[WORK TO BE COMPLETED]
Repeat exactly the opening lines of the records, ending with the line that contains "spawn : Session".

++++ WORKING DATA ++++

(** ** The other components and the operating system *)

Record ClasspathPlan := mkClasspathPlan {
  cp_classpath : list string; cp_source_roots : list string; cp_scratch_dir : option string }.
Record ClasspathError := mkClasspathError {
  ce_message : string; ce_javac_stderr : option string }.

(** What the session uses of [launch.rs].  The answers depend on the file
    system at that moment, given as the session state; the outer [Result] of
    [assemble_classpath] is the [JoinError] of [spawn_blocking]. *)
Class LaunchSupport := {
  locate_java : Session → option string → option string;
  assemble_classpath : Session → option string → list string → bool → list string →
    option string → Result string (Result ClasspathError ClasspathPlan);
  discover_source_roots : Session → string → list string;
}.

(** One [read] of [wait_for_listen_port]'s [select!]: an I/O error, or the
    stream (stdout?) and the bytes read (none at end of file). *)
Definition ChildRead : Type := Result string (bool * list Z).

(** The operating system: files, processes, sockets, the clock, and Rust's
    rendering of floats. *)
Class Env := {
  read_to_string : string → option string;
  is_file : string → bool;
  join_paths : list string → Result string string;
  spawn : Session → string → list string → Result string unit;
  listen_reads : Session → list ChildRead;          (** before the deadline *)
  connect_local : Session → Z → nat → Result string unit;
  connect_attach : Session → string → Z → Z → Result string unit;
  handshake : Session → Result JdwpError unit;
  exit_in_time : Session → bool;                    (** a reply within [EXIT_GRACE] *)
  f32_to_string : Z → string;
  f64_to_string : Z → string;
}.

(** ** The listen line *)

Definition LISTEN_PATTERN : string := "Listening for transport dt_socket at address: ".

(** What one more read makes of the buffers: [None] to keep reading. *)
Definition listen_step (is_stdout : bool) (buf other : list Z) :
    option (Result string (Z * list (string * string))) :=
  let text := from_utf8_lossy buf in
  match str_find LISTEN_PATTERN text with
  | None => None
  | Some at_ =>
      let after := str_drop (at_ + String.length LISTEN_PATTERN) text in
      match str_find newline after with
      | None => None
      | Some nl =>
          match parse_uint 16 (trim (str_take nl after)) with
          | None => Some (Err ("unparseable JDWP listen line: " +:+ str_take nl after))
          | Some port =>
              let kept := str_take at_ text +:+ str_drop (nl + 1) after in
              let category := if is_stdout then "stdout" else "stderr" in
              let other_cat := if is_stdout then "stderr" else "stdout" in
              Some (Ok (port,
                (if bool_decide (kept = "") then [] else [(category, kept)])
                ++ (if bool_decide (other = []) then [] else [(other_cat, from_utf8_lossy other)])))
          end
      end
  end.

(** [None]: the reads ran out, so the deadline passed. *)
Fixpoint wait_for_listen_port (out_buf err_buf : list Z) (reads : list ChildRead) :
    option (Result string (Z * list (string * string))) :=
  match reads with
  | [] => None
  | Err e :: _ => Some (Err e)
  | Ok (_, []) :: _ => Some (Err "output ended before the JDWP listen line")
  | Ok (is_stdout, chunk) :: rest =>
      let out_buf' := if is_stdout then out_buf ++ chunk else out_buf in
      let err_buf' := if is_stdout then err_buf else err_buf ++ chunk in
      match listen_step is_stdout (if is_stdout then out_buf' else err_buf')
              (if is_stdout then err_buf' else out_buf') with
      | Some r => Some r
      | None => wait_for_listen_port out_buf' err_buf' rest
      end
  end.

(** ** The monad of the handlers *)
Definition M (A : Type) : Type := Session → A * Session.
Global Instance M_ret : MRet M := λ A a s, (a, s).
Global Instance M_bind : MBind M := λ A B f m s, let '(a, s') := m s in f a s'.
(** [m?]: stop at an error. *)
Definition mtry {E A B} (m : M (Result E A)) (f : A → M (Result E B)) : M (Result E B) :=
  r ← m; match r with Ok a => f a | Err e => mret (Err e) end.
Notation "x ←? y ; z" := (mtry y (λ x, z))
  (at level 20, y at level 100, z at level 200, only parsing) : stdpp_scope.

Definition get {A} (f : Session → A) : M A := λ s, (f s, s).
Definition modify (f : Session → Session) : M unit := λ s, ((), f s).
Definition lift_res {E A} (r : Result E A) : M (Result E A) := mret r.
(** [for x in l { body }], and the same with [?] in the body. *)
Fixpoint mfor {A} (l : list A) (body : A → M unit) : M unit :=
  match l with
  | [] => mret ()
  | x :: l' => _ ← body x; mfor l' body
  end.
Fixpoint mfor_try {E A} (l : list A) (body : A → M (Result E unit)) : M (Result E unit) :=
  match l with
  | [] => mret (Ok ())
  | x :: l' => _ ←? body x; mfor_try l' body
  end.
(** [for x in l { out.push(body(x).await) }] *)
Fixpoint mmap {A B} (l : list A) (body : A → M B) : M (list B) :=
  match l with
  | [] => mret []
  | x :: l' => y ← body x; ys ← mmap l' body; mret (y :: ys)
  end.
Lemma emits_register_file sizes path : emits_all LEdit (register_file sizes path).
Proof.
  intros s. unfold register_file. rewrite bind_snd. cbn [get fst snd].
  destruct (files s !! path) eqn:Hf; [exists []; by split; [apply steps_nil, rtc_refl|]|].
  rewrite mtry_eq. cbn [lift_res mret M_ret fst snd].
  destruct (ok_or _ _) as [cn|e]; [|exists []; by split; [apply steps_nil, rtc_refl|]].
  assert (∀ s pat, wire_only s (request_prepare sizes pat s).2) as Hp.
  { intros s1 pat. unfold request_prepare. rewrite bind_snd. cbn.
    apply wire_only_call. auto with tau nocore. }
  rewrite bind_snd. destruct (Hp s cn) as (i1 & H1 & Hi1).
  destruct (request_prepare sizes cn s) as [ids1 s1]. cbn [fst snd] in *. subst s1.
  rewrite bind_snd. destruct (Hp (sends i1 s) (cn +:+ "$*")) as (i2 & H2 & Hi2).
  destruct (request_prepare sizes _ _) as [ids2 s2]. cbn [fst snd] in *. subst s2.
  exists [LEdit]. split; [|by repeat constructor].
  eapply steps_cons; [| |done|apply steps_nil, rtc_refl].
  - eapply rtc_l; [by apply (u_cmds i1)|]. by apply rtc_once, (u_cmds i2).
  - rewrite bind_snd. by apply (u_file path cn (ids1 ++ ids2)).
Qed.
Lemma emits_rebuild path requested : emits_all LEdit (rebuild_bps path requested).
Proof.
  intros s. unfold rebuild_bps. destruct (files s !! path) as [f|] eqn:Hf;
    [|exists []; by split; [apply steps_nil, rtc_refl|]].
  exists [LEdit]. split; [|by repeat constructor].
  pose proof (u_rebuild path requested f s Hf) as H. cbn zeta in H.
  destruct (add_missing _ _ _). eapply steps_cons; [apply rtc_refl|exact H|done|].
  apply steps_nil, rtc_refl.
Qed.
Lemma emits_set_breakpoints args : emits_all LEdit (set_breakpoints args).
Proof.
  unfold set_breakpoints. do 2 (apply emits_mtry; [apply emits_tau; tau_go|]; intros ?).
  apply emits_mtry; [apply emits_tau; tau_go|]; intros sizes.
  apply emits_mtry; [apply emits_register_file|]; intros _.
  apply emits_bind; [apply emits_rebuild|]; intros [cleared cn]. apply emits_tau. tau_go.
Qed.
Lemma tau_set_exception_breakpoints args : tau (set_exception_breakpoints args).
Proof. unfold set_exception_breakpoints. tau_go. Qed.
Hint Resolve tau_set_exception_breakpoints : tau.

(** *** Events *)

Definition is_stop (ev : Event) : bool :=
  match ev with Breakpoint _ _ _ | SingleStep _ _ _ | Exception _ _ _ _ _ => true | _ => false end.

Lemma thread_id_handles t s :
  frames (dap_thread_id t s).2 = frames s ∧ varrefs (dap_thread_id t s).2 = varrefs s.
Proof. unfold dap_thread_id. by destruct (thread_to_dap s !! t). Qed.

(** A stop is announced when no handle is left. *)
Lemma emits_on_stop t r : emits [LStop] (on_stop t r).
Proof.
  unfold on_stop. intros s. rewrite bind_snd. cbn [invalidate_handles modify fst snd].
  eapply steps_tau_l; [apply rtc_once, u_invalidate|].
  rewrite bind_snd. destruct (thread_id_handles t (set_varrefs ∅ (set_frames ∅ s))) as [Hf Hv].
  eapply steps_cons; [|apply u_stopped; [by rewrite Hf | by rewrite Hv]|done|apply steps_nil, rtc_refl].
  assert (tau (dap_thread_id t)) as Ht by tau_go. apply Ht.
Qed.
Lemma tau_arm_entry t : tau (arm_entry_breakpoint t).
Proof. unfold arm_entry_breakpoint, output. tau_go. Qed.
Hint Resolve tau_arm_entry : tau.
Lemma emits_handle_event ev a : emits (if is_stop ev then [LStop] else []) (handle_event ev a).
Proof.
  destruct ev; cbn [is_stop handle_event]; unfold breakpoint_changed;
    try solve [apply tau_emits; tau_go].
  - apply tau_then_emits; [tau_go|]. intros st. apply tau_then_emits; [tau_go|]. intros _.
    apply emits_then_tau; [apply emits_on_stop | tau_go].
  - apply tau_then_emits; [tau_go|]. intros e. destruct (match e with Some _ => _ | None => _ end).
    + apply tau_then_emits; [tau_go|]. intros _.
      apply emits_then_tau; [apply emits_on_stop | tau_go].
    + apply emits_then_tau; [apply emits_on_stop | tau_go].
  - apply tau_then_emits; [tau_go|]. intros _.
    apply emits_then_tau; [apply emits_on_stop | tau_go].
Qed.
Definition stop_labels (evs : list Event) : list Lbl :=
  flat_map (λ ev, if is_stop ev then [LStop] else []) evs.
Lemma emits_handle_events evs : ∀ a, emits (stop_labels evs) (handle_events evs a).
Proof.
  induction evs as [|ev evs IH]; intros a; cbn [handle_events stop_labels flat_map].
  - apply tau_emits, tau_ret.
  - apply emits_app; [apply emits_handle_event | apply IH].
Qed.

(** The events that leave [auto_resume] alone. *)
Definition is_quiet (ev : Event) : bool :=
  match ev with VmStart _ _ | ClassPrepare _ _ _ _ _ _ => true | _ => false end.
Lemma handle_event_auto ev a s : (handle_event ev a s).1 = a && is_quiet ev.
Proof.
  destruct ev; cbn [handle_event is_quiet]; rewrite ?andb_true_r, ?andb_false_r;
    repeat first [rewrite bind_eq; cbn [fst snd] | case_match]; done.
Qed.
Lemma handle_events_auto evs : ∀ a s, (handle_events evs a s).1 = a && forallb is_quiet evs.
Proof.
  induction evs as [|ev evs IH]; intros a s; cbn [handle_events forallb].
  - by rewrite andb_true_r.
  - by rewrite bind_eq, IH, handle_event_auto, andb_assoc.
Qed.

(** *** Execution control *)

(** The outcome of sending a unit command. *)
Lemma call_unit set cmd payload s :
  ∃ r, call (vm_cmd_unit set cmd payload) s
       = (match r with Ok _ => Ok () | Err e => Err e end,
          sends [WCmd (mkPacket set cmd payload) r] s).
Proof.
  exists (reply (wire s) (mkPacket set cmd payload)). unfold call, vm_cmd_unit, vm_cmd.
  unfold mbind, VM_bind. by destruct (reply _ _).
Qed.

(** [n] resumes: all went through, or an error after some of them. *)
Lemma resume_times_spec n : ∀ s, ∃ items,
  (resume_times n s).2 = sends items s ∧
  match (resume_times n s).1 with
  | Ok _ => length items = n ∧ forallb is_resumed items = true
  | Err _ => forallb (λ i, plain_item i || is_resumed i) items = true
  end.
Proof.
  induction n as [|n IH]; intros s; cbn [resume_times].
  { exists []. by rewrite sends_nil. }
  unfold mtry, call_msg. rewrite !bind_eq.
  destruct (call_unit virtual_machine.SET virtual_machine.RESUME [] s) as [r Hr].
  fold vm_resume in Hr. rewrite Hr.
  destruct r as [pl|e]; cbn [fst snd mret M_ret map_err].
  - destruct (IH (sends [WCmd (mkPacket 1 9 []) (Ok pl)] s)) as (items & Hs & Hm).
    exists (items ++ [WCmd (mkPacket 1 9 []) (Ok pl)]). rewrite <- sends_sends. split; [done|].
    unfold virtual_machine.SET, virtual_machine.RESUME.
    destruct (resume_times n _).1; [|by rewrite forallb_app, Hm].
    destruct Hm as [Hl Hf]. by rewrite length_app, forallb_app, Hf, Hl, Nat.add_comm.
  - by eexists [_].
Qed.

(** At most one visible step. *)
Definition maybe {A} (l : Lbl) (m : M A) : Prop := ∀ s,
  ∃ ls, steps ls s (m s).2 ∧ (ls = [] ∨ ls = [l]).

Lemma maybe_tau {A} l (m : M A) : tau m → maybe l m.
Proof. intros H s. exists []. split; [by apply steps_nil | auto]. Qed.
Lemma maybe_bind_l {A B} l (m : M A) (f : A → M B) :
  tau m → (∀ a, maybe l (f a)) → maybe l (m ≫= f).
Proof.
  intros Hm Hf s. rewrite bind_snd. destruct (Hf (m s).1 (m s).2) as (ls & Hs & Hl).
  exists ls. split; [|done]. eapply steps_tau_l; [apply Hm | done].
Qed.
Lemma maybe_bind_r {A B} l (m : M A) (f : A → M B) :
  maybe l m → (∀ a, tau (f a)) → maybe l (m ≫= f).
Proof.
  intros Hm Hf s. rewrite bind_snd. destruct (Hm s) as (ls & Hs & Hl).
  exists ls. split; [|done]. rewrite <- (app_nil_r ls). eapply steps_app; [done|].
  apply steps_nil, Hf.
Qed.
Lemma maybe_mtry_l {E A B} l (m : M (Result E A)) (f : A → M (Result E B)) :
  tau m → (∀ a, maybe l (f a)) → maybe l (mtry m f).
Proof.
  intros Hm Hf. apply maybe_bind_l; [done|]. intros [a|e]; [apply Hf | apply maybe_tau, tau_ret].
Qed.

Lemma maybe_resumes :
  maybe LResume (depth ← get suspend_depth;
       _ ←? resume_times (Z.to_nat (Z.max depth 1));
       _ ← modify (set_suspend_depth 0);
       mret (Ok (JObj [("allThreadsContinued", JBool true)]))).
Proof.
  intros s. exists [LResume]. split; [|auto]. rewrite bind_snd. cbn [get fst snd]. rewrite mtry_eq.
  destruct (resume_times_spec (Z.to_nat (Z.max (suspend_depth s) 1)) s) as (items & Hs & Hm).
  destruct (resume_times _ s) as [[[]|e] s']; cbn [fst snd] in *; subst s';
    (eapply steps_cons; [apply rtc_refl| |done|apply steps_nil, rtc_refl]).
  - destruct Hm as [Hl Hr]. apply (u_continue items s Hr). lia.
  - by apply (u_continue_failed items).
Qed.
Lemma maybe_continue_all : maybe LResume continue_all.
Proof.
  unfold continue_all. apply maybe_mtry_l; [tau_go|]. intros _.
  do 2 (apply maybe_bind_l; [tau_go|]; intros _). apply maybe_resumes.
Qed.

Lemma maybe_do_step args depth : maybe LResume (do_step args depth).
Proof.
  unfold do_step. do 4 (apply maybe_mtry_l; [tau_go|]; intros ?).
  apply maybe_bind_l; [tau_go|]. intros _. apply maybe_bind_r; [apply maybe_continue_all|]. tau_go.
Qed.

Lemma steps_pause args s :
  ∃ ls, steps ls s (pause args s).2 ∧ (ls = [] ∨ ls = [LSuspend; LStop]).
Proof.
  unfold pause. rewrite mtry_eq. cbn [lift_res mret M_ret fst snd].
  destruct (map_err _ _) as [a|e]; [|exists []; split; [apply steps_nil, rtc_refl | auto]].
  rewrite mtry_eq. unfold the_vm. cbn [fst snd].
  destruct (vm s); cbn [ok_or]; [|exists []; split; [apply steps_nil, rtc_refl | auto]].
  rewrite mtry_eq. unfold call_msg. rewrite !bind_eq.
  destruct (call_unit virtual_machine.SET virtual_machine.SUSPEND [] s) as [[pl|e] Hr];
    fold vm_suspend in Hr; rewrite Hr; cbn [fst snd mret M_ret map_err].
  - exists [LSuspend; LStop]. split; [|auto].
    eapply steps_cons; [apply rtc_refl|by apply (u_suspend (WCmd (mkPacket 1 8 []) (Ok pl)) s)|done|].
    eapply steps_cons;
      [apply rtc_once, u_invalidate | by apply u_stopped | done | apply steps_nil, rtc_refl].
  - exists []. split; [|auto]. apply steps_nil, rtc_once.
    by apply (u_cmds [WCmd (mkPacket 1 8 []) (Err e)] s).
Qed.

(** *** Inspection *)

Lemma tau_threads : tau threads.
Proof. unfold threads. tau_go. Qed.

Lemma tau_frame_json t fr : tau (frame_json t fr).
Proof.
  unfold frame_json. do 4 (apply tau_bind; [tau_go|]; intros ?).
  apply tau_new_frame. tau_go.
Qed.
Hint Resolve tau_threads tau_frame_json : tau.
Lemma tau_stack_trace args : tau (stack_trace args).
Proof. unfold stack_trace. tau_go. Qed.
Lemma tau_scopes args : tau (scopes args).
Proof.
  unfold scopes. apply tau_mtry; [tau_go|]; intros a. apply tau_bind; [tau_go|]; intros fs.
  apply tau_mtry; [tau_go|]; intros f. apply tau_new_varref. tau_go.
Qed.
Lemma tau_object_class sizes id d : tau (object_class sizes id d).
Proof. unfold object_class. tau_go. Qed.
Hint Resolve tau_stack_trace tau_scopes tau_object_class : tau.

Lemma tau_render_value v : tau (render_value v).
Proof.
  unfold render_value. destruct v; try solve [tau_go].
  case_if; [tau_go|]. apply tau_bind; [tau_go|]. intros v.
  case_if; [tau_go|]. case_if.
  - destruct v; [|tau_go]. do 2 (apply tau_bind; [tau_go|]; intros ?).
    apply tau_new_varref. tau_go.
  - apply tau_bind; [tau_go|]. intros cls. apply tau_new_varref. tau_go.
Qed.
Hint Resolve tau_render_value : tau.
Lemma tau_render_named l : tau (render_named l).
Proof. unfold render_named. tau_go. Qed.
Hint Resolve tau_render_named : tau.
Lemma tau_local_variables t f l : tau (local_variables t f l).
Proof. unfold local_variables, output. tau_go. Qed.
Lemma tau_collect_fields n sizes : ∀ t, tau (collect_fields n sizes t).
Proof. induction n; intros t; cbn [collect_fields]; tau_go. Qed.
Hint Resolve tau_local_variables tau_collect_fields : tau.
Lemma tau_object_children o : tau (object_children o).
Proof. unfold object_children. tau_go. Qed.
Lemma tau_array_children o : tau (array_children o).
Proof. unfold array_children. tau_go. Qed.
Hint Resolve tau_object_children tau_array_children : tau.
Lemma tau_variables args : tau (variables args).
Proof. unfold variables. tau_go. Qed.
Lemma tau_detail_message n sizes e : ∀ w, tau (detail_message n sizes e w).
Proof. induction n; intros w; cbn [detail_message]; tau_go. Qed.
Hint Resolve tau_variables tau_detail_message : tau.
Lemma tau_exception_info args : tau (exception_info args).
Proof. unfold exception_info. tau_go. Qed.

++++

[EXPECTED OUTPUT]
(** ** The other components and the operating system *)

Record ClasspathPlan := mkClasspathPlan {
  cp_classpath : list string; cp_source_roots : list string; cp_scratch_dir : option string }.
Record ClasspathError := mkClasspathError {
  ce_message : string; ce_javac_stderr : option string }.

(** What the session uses of [launch.rs].  The answers depend on the file
    system at that moment, given as the session state; the outer [Result] of
    [assemble_classpath] is the [JoinError] of [spawn_blocking]. *)
Class LaunchSupport := {
  locate_java : Session → option string → option string;
  assemble_classpath : Session → option string → list string → bool → list string →
    option string → Result string (Result ClasspathError ClasspathPlan);
  discover_source_roots : Session → string → list string;
}.

(** One [read] of [wait_for_listen_port]'s [select!]: an I/O error, or the
    stream (stdout?) and the bytes read (none at end of file). *)
Definition ChildRead : Type := Result string (bool * list Z).

(** The operating system: files, processes, sockets, the clock, and Rust's
    rendering of floats. *)
Class Env := {
  read_to_string : string → option string;
  is_file : string → bool;
  join_paths : list string → Result string string;
  spawn : Session → string → list string → Result string unit;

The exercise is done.